Treatment for penile ossification depends on the extent of bone formation and the patient’s symptoms. Men who don’t have any symptoms typically don’t need treatment right away. But those with bothersome symptoms, such as pain, may be prescribed painkillers or receive injections in the penis with certain drugs to reduce pain or curvature. In severe cases, men may need surgical treatment.
This reminds me of the the baculum (also penis bone, penile bone, or os penis, or os priapi). This bone is found in the penis of many placental mammals. It is absent in the human penis, but present in the penises of other primates, such as the gorilla and chimpanzee. Is this guy undergoing a mutation?
In 2019, Can PRP and Penile Traction Device Replace Collagenase to Treat Peyronie’s Disease?

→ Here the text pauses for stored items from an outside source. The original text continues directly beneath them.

(** C5. One call of a new Adam optimizer (t = 0, no moments, neither
    regularization nor gradient limit) on a parameter [x] with gradient
    [g]: the stored moments are [(1-b1) g] and [(1-b2) g^2], their bias
    corrections at [t = 1] are [g] and [g^2], the parameter becomes
    [x - lr * g / (sqrt (g^2) + eps)] entry by entry, and its gradient is
    cleared. *)
Theorem Adam_first_step (o : Optimizer A) (b1 b2 eps : A)
    (h : gmap ref (Param A))
    (p : ref) (x g : ndarray A) :
  reg o = None -> grad_lim o = None ->
  h !! p = Some (mkParam x (Some g)) ->
  same_shape x g ->
  sub one b1 <> zero -> sub one b2 <> zero ->
  let m1 := amap (fun gi => add (mul b1 zero) (mul (sub one b1) gi)) g in
  let v1 := amap (fun gi => add (mul b2 zero) (mul (sub one b2) (pow gi 2))) g in
  bop div m1 (Num (sub one (pow b1 1))) = Ok g /\
  bop div v1 (Num (sub one (pow b2 1))) = Ok (amap (fun gi => mul gi gi) g) /\
  Adam_call (Adam_new o b1 b2 eps) h [p] =
    Ok (mkAdam o b1 b2 eps 1 {[ p := m1 ]} {[ p := v1 ]},
        <[p := mkParam (azip (adam_first (lr o) eps) x g) None]> h).
Proof.
  intros Hreg Hlim Hp Hs Hb1 Hb2 m1 v1.
  assert (Hm : bop div m1 (Num (sub one (pow b1 1))) = Ok g).
  { unfold m1. rewrite bop_Num_r, amap_amap. f_equal.
    transitivity (amap (fun x => x) g); [|apply amap_id].
    apply amap_ext. intros gi. by apply first_moment_corrected. }
  assert (Hv : bop div v1 (Num (sub one (pow b2 1)))
               = Ok (amap (fun gi => mul gi gi) g)).
  { unfold v1. rewrite bop_Num_r, amap_amap. f_equal.
    apply amap_ext. intros gi. by apply second_moment_corrected. }
  split; [exact Hm|]. split; [exact Hv|].
  assert (Hget : forall (h' : gmap ref (Param A)) q, h' !! p = Some q ->
                   get_param h' p = Ok q).
  { intros h' q Hq. unfold get_param. by rewrite Hq. }
  assert (Hupd :
    Adam_update (mkAdam o b1 b2 eps (0 + 1) ∅ ∅) h p =
    Ok (mkAdam o b1 b2 eps (0 + 1) {[ p := m1 ]} {[ p := v1 ]},
        <[p := mkParam (azip (adam_first (lr o) eps) x g) (Some g)]> h)).
  { unfold Adam_update. rewrite (Hget _ _ Hp).
    cbn [mbind result_bind get_grad param_grad data optim.b1 optim.b2
         optim.eps optim.t optim.m optim.v optim.adam_base].
    unfold lookup_default. rewrite !lookup_empty. cbn [default].
    rewrite !bop_Num_l. cbn [amap mbind result_bind].
    rewrite !bop_Num_l, !amap_amap. cbn [mbind result_bind].
    fold m1 v1. change (0 + 1) with 1. rewrite Hm, Hv.
    cbn [mbind result_bind].
    rewrite bop_Num_l, bop_Num_r, amap_amap. cbn [mbind result_bind].
    rewrite !amap_amap, bop_amap_same. cbn [mbind result_bind].
    rewrite iop_same by (by apply same_shape_amap_r).
    cbn [mbind result_bind]. rewrite azip_amap_r by done.
    rewrite !insert_empty. reflexivity. }
  unfold Adam_call, Adam_new, Optimizer_call.
  cbn [foldR step optim.b1 optim.b2 optim.eps
       optim.t optim.m optim.v optim.adam_base base Adam_impl].
  rewrite (Hget _ _ Hp). cbn [mbind result_bind has_grad param_grad negb].
  rewrite Hlim. cbn [mbind result_bind update Adam_impl].
  rewrite Hupd. cbn [mbind result_bind optim.adam_base].
  rewrite (Hget _ _ (lookup_insert_eq _ _ _)).
  cbn [mbind result_bind]. unfold regularize. rewrite Hreg.
  cbn [mbind result_bind del_grad data].
  rewrite insert_insert_eq. reflexivity.
Qed.

End AdamClaims.

(** ** Parameters as values, optimizer state by identity *)

Section IdentityClaims.
Import optim.
Context {A : Type} `{Scalar A}.

Lemma eq_rows_refl (u : list A) :
  (forall x, leb x x = true) ->
  exists bs, eq_rows u u = Ok bs /\ forallb (fun b => b) bs = true.
Proof.
  intros Hrefl. unfold eq_rows, bc. rewrite Nat.eqb_refl.
  induction u as [|x u (bs & Hbs & Hall)]; simpl; [eauto|].
  rewrite Hbs. simpl. eexists. split; [reflexivity|]. simpl.
  unfold eqb. by rewrite Hrefl, Hall.
Qed.

Lemma ndarray_eq_refl (a : ndarray A) :
  (forall x, leb x x = true) ->
  exists b, ndarray_eq a a = Ok b /\ all_true b = true.
Proof.
  intros Hrefl. destruct a as [x|u|m]; simpl.
  - eexists. split; [reflexivity|]. simpl. unfold eqb. by rewrite Hrefl.
  - destruct (eq_rows_refl u Hrefl) as (bs & -> & Hall). simpl. eauto.
  - unfold bc. rewrite Nat.eqb_refl.
    assert (exists bss, zipR eq_rows m m = Ok bss /\
                        forallb (forallb (fun b => b)) bss = true)
      as (bss & -> & Hall).
    { induction m as [|r m (bss & Hbss & Hall)]; simpl; [eauto|].
      destruct (eq_rows_refl r Hrefl) as (bs & -> & Hbs). simpl.
      rewrite Hbss. simpl. eexists. split; [reflexivity|]. simpl.
      by rewrite Hbs, Hall. }
    simpl. eauto.
Qed.

Lemma SGD_update_new (s0 : SGD A) (h : gmap ref (Param A)) p x g :
  old_delta s0 !! p = None ->
  h !! p = Some (mkParam x (Some g)) -> same_shape x g ->
  exists d,
    SGD_update s0 h p =
    Ok (mkSGD (sgd_base s0) (mom s0) (<[p := amap opp g]> (old_delta s0)),
        <[p := mkParam d (Some g)]> h).
Proof.
  intros Hnew Hp Hs. unfold SGD_update, get_param. rewrite Hp.
  cbn [mbind result_bind get_grad param_grad data]. rewrite Hnew.
  cbn [mbind result_bind sgd_base]. rewrite bop_Num_l, amap_amap.
  cbn [mbind result_bind]. rewrite iop_same by (by apply same_shape_amap_r).
  cbn [mbind result_bind]. eauto.
Qed.

Lemma Adam_update_new (s0 : Adam A) (h : gmap ref (Param A)) p x g :
  optim.m s0 !! p = None -> optim.v s0 !! p = None ->
  h !! p = Some (mkParam x (Some g)) -> same_shape x g ->
  exists m1 v1 d,
    Adam_update s0 h p =
    Ok (mkAdam (adam_base s0) (b1 s0) (b2 s0) (eps s0) (t s0)
               (<[p := m1]> (optim.m s0)) (<[p := v1]> (optim.v s0)),
        <[p := mkParam d (Some g)]> h).
Proof.
  intros Hm Hv Hp Hs. unfold Adam_update, get_param. rewrite Hp.
  cbn [mbind result_bind get_grad param_grad data].
  unfold lookup_default. rewrite Hm, Hv. cbn [default].
  rewrite !bop_Num_l. cbn [amap mbind result_bind].
  rewrite !bop_Num_l, !amap_amap. cbn [mbind result_bind].
  cbn [optim.b1 optim.b2 optim.eps optim.t optim.m optim.v optim.adam_base].
  rewrite !bop_Num_r, !amap_amap. cbn [mbind result_bind].
  rewrite bop_Num_l, bop_Num_r, !amap_amap. cbn [mbind result_bind].
  rewrite bop_amap_same. cbn [mbind result_bind].
  rewrite iop_same by (by apply same_shape_amap_r).
  cbn [mbind result_bind]. eauto.
Qed.

(** C9 (amended). A Parameter of [layers.py] has the comparison and the
    hash of [np.ndarray]: [p == q] is all true whenever [p] and [q] hold
    the same values, whether or not they are one object, and hashing a
    Parameter raises, so that it cannot be the key of a dict.  The state
    of the optimizers is keyed by the identity of the parameter objects:
    two distinct parameters that hold equal values and gradients get two
    entries in [old_delta] of SGD and in [m] and [v] of Adam. *)
Theorem Parameter_value_equality_identity_keys :
  (forall x : A, leb x x = true) ->
  (forall p q : Parameter_t A, value p = value q ->
     exists b, Parameter_eq p q = Ok b /\ all_true b = true) /\
  (forall (p : Parameter_t A), Parameter_hash p = Raise TypeError) /\
  (forall X (d : list (Z * (Parameter_t A * X))) p x,
     dict_setitem d p x = Raise TypeError) /\
  (forall (o : Optimizer A) mom b1 b2 eps (h : gmap ref (Param A)) p q x g,
     p <> q ->
     h !! p = Some (mkParam x (Some g)) ->
     h !! q = Some (mkParam x (Some g)) ->
     same_shape x g ->
     (exists s1 h1 s2 h2,
        SGD_update (SGD_new o mom) h p = Ok (s1, h1) /\
        SGD_update s1 h1 q = Ok (s2, h2) /\
        old_delta s2 !! p = Some (amap opp g) /\
        old_delta s2 !! q = Some (amap opp g) /\
        base.size (old_delta s2) = 2) /\
     (exists s1 h1 s2 h2,
        Adam_update (Adam_new o b1 b2 eps) h p = Ok (s1, h1) /\
        Adam_update s1 h1 q = Ok (s2, h2) /\
        dom (optim.m s2) = {[ p; q ]} /\ dom (optim.v s2) = {[ p; q ]})).
Proof.
  intros Hrefl. split; [|split; [|split]].
  - intros p q Hpq. unfold Parameter_eq. rewrite Hpq.
    by apply ndarray_eq_refl.
  - reflexivity.
  - reflexivity.
  - intros o mom b1 b2 eps h p q x g Hne Hp Hq Hs. split.
    + destruct (SGD_update_new (SGD_new o mom) h p x g) as (d1 & H1);
        [apply lookup_empty|done|done|].
      edestruct (SGD_update_new
                   (mkSGD o mom (<[p := amap opp g]> ∅))
                   (<[p := mkParam d1 (Some g)]> h) q x g) as (d2 & H2).
      { cbn [old_delta]. rewrite lookup_insert_ne by done. apply lookup_empty. }
      { by rewrite lookup_insert_ne. }
      { done. }
      do 4 eexists. split; [exact H1|]. split; [exact H2|].
      cbn [old_delta]. split; [|split].
      * rewrite lookup_insert_ne by done. by rewrite lookup_insert_eq.
      * by rewrite lookup_insert_eq.
      * rewrite map_size_insert_None, map_size_insert_None, map_size_empty;
          [done|apply lookup_empty|].
        rewrite lookup_insert_ne by done. apply lookup_empty.
    + destruct (Adam_update_new (Adam_new o b1 b2 eps) h p x g)
        as (m1 & v1 & d1 & H1); [apply lookup_empty|apply lookup_empty|done|done|].
      edestruct (Adam_update_new
                   (mkAdam o b1 b2 eps 0 (<[p := m1]> ∅) (<[p := v1]> ∅))
                   (<[p := mkParam d1 (Some g)]> h) q x g)
        as (m2 & v2 & d2 & H2).
      { cbn [optim.m]. rewrite lookup_insert_ne by done. apply lookup_empty. }
      { cbn [optim.v]. rewrite lookup_insert_ne by done. apply lookup_empty. }
      { by rewrite lookup_insert_ne. }
      { done. }
      do 4 eexists. split; [exact H1|]. split; [exact H2|].
      cbn [optim.m optim.v]. rewrite !dom_insert_L, !dom_empty_L.
      rewrite (right_id_L ∅ (∪)), (comm_L (∪)). done.
Qed.

End IdentityClaims.

(** ** RBF: the competitive update of the centers *)

Lemma filterR_ok {X} (f : X -> result bool) (g : X -> bool) (l : list X) :
  (forall x, x ∈ l -> f x = Ok (g x)) -> filterR f l = Ok (List.filter g l).
Proof.
  induction l as [|x l IH]; intros Hf; simpl; [done|].
  rewrite Hf by left. simpl.
  rewrite IH by (intros y Hy; apply Hf; by right). simpl.
  by destruct (g x).
Qed.

Section RBFFacts.
Context {A : Type} `{Scalar A}.
Variable normal : A -> A -> size_t -> result (ndarray A).
#[local] Instance RBF_layer : LayerImpl (RBF A) := RBF_impl normal.
Arguments bop : simpl never.
Arguments iop : simpl never.

(** A center [c] moved toward the input row [x]:
    [c + step_size * (x - c)]. *)
Definition moved (step : A) (c x : list A) : list A :=
  zip_with add c (map (mul step) (zip_with sub x c)).

(** The winner of a row of activations: the first index of a maximal
    entry. *)
Definition winner (o : list A) : nat :=
  match o with
  | [] => 0
  | a :: o' => argmax_from a 0 1 o'
  end.

(** Center [k] is within [nb_radius] of the winner [j] in activation. *)
Definition near (self : Layer A (RBF A)) (o : list A) (j k : nat) : bool :=
  match o !! j, o !! k with
  | Some oj, Some ok => leb (abs (sub oj ok)) (nb_radius (own self))
  | _, _ => false
  end.

(** Center [k] is updated for a row with activations [o]. *)
Definition selected (self : Layer A (RBF A)) (o : list A) (k : nat) : bool :=
  bool_decide (k = winner o)
  || (update_neighbors (own self) && bool_decide (k < size self)
      && near self o (winner o) k).

(** The centers after the update for one input row [x] with recorded
    activations [o]. *)
Definition row_update (self : Layer A (RBF A)) (C : list (list A))
    (x o : list A) : list (list A) :=
  imap (fun k c => if selected self o k
                   then moved (step_size (own self)) c x else c) C.

(** The centers after the update for row [i] of the batch. *)
Definition row_step (self : Layer A (RBF A)) (X O : list (list A))
    (C : list (list A)) (i : nat) : list (list A) :=
  match X !! i, O !! i with
  | Some x, Some o => row_update self C x o
  | _, _ => C
  end.

(** The layer with the value of its centers replaced. *)
Definition with_centers (self : Layer A (RBF A)) (c : Parameter_t A)
    (C : list (list A)) : Layer A (RBF A) :=
  set_centers self (mkParameter (Mat C) (_grad c) (_dirty c)).

Lemma length_moved step c x :
  length x = length c -> length (moved step c x) = length c.
Proof.
  intros Hl. unfold moved.
  rewrite length_zip_with, length_map, length_zip_with. lia.
Qed.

— Peyronie’s disease (PD) is an accumulation of collagen in the penis that creates a scar, producing a deformity and pain in the erectile state, that affects between 1%-8% of men. ANDROMEDICAL laboratory proposes a new strategy to treat PD based on combined therapy of platelet-rich fibrin matrix (PRFM or activated-PRP) with Andropeyronie, a penile traction device (PTD) designed to treat penile curvatures. Now urologists, their patients and health insurance companies may have a cost-effective alternative to collagenase and surgery for effectively treating Peyronie’s disease, without side effects of other therapies. More information
In 2013 the US-FDA approved the use of collagenase (CCH) for its treatment. Collagenase is an enzyme that breaks the peptide bonds of collagen, but medical studies showed that effectiveness was limited to a 33% correction of penile curvature. In 2013, Dr. Martínez-Salamanca (Spain) carried out a hospital study with the penile traction device called Andropeyronie to treat Peyronie’s disease in the acute phase, achieving a 60% correction of the curvature. In 2015 the American Urological Association recommends treating Peyronie’s disease with combined collagenase therapy and Peyronie’s plaque remodeling, done with manual exercises or with a soft progressive force for a few hours a day with a penile traction device (PTD). Medical protocol
In 2018 Dr. Terlecki (USA) published a clinical study on the use of autologous platelet-rich plasma (PRP) in Peyronie’s disease whose conclusions were that the activated-PRP or PRFM appears to be a safe and feasible treatment, more than 80% of patients improved in their degree of curvature. Evidence suggests that platelets play an important role in tissue repair, vascular remodeling and inflammatory and immune responses through secretion of growth factors, cytokines and chemokines. Thus, injection of PRFM could combine mechanical disruption of the plaque, via needle fracture, while simultaneously neutralizing destructive inflammatory processes in an effort to promote a better wound-healing response and stabilize the disrupted plaque. It is important to note that collagenase injection does not address appropriate wound healing or regeneration of the damaged tissue. Clinical study
In 2013 Dr. Chung (Australia) demonstrated that penile traction translates mechanical stimuli into a chemical response leading to activation of cell proliferation. In 2019 Dr. Romero (Spain) published a clinical study demonstrating that the use of a penile traction device reduces the need of cycles of collagenase in patients with Peyronie’s disease. Clinical studies
The world of urology is advancing rapidly and clinics are beginning to use this promising combined therapy of platelet rich plasma with penile traction therapy in hopes of wound healing and tissue regeneration. New treatment options for Peyronie’s disease are opening up, with benefits for patients, urologists and health insurance companies. Therapy of PRP with PTD is an effective treatment without side effects, easily performed in the doctor’s office and a cost-effective alternative to other therapies.